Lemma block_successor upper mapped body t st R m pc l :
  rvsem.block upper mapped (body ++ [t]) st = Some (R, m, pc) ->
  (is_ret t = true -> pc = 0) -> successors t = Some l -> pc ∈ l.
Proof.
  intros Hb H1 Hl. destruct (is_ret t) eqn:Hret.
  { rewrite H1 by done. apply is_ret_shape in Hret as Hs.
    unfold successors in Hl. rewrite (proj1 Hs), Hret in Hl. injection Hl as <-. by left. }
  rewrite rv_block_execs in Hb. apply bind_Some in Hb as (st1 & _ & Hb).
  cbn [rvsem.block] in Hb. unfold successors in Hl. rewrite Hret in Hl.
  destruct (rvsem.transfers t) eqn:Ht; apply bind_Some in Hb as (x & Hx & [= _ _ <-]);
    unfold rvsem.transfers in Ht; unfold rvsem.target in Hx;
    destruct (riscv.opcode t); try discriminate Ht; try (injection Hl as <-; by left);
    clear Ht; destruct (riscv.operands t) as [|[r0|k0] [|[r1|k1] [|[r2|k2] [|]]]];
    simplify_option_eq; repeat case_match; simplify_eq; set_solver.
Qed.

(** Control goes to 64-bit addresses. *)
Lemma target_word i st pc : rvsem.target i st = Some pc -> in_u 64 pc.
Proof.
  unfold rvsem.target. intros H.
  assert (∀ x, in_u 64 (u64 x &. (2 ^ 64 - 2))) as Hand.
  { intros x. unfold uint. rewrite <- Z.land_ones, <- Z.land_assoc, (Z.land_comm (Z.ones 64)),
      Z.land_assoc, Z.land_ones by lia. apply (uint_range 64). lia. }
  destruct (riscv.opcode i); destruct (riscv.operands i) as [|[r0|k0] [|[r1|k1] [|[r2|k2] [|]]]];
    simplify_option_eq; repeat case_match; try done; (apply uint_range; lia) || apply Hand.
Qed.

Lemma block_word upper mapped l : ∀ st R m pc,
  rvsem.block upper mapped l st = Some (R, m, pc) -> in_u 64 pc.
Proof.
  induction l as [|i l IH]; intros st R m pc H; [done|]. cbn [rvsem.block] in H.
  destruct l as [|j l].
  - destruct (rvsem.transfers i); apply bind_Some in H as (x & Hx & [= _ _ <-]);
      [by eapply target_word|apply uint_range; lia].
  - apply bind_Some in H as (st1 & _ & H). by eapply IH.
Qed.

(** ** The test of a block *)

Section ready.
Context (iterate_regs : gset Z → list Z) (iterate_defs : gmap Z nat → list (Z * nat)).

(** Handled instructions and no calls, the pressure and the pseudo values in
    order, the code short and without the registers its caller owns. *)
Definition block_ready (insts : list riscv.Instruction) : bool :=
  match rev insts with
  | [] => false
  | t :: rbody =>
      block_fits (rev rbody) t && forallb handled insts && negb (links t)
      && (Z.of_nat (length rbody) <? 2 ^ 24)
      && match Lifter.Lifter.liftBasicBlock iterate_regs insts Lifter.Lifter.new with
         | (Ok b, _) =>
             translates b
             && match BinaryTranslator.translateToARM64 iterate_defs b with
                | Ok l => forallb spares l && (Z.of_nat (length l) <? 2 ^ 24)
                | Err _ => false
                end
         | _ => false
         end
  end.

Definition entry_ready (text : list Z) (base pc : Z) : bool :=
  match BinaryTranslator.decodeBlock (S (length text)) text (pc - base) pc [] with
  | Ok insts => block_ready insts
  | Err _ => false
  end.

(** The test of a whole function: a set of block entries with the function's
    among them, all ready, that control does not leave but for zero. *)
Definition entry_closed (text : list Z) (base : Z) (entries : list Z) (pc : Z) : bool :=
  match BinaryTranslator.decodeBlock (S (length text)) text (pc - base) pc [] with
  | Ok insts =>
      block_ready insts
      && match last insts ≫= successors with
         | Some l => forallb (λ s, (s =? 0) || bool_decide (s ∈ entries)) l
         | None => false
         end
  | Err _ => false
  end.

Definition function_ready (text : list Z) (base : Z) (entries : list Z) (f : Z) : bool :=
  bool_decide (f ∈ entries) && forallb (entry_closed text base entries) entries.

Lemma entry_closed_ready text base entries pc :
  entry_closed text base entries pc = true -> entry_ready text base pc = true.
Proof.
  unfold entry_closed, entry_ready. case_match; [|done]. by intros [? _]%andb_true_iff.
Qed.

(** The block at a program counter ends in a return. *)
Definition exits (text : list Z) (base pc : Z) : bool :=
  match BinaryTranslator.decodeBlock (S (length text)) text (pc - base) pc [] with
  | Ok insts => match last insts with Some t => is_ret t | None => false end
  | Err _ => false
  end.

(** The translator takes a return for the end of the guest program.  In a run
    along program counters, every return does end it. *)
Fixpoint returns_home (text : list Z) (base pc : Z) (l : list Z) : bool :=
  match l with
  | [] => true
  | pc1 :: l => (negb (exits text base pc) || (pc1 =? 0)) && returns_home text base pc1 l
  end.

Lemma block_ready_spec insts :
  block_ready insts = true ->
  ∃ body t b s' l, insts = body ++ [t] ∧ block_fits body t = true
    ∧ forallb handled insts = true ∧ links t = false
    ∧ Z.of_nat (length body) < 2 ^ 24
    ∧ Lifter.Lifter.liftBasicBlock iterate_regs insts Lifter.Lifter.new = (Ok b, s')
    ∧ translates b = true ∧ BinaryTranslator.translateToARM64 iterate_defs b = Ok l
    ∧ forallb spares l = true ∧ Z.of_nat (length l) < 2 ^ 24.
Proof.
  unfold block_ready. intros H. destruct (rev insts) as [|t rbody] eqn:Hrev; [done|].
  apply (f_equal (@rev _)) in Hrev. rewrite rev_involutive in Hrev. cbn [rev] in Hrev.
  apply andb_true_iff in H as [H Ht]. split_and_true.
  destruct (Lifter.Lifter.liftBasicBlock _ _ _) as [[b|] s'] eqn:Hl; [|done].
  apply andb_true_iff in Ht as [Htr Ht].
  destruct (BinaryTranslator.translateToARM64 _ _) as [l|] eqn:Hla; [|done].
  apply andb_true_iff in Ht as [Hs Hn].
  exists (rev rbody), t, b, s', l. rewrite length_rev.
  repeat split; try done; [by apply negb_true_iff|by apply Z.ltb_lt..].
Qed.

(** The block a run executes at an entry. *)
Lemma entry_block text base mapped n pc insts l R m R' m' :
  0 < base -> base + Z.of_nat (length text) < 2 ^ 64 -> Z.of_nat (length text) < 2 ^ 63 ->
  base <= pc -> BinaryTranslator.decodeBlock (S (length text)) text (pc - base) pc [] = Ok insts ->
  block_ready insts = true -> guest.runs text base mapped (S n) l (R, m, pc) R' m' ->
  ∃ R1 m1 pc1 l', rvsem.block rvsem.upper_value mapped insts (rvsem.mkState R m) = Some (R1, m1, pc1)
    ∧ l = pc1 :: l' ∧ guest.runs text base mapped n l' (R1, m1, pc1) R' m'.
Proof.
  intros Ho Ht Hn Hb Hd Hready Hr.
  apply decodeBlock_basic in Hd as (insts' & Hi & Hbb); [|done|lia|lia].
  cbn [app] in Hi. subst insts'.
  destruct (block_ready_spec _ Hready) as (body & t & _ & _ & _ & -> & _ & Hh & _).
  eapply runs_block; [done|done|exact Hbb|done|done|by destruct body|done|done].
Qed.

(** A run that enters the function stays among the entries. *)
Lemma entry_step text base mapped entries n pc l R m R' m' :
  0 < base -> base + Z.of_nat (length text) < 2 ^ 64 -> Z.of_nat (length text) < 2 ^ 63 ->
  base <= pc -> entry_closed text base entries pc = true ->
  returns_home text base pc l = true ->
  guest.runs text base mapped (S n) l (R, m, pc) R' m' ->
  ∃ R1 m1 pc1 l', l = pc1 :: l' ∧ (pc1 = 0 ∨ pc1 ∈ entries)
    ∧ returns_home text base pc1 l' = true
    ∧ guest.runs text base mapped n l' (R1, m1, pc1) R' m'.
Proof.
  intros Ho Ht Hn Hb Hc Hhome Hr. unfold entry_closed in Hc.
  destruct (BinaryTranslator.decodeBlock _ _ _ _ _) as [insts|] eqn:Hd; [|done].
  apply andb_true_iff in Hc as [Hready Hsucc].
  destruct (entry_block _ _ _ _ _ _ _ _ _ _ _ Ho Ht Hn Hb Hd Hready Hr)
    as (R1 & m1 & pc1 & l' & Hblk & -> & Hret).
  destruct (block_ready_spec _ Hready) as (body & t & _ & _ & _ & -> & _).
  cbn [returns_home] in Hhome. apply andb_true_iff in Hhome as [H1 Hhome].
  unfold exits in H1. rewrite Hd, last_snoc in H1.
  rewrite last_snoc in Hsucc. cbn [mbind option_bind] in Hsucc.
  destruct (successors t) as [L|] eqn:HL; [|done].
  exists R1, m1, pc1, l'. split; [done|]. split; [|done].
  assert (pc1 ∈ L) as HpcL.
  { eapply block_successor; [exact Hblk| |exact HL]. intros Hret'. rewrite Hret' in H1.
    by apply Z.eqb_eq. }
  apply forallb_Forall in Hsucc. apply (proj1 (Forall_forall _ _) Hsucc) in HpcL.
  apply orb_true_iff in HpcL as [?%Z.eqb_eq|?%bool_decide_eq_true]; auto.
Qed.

--- --- ---

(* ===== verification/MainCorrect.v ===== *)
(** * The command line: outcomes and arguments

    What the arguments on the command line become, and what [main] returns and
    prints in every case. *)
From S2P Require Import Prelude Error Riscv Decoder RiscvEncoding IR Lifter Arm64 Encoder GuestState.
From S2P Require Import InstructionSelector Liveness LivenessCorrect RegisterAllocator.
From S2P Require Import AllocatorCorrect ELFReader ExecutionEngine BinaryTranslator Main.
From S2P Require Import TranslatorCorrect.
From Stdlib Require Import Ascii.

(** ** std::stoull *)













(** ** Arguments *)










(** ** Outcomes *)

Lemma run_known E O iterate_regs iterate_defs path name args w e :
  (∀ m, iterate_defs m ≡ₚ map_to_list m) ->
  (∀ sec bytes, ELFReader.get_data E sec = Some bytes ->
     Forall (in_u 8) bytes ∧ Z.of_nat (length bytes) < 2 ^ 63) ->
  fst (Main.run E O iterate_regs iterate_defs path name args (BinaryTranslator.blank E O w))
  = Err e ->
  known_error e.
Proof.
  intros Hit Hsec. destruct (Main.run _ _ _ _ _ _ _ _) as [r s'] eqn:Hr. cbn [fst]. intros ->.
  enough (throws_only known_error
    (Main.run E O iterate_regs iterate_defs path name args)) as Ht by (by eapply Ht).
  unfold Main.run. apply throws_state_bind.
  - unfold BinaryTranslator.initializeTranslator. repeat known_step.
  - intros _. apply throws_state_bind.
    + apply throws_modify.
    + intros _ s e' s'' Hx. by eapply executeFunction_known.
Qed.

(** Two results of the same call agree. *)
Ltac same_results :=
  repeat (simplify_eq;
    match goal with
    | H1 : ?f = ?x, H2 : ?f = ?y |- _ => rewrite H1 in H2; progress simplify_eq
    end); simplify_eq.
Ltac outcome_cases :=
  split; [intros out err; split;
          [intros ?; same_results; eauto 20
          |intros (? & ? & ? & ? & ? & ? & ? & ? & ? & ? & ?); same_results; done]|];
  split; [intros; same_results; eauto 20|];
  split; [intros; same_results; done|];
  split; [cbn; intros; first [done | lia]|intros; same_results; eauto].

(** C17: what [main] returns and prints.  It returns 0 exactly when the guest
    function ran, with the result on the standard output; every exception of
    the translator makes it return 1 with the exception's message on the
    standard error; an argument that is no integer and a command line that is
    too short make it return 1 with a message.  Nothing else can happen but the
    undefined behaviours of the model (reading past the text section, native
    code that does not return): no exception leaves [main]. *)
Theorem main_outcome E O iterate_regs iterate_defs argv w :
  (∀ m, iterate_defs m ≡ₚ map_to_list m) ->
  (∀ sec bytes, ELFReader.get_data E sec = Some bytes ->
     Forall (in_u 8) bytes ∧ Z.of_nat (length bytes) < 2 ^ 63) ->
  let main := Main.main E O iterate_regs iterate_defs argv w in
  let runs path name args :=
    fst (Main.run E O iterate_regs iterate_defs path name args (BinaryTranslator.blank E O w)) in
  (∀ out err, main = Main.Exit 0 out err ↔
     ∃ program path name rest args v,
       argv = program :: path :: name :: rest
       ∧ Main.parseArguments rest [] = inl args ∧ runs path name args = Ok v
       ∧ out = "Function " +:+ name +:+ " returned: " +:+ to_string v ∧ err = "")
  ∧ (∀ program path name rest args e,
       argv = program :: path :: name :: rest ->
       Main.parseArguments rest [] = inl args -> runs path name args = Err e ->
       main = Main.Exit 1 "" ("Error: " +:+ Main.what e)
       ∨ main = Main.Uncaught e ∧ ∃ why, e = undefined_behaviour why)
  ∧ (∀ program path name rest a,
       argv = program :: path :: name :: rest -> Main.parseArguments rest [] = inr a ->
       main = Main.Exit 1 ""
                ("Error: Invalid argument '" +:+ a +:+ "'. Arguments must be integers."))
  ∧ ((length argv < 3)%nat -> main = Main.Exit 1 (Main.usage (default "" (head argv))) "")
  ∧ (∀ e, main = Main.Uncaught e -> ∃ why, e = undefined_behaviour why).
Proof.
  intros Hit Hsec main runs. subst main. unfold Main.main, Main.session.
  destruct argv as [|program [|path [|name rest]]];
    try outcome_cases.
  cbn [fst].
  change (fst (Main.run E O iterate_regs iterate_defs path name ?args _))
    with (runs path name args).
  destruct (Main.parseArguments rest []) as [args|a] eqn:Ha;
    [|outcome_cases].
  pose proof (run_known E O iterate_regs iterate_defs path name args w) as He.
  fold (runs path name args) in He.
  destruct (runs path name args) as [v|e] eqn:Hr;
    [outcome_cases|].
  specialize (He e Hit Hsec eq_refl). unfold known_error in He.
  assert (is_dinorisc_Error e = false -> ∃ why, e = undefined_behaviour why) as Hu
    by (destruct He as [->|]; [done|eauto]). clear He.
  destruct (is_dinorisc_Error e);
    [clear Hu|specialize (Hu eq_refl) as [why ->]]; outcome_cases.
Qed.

--- --- ---

● Aim of the exercise:
Search the listing above for the string "Import". Copy every line that contains it.

● Task result:
From S2P Require Import Prelude Error Riscv Decoder RiscvEncoding IR Lifter Arm64 Encoder GuestState.
From S2P Require Import InstructionSelector Liveness LivenessCorrect RegisterAllocator.
From S2P Require Import AllocatorCorrect ELFReader ExecutionEngine BinaryTranslator Main.
From S2P Require Import TranslatorCorrect.
From Stdlib Require Import Ascii.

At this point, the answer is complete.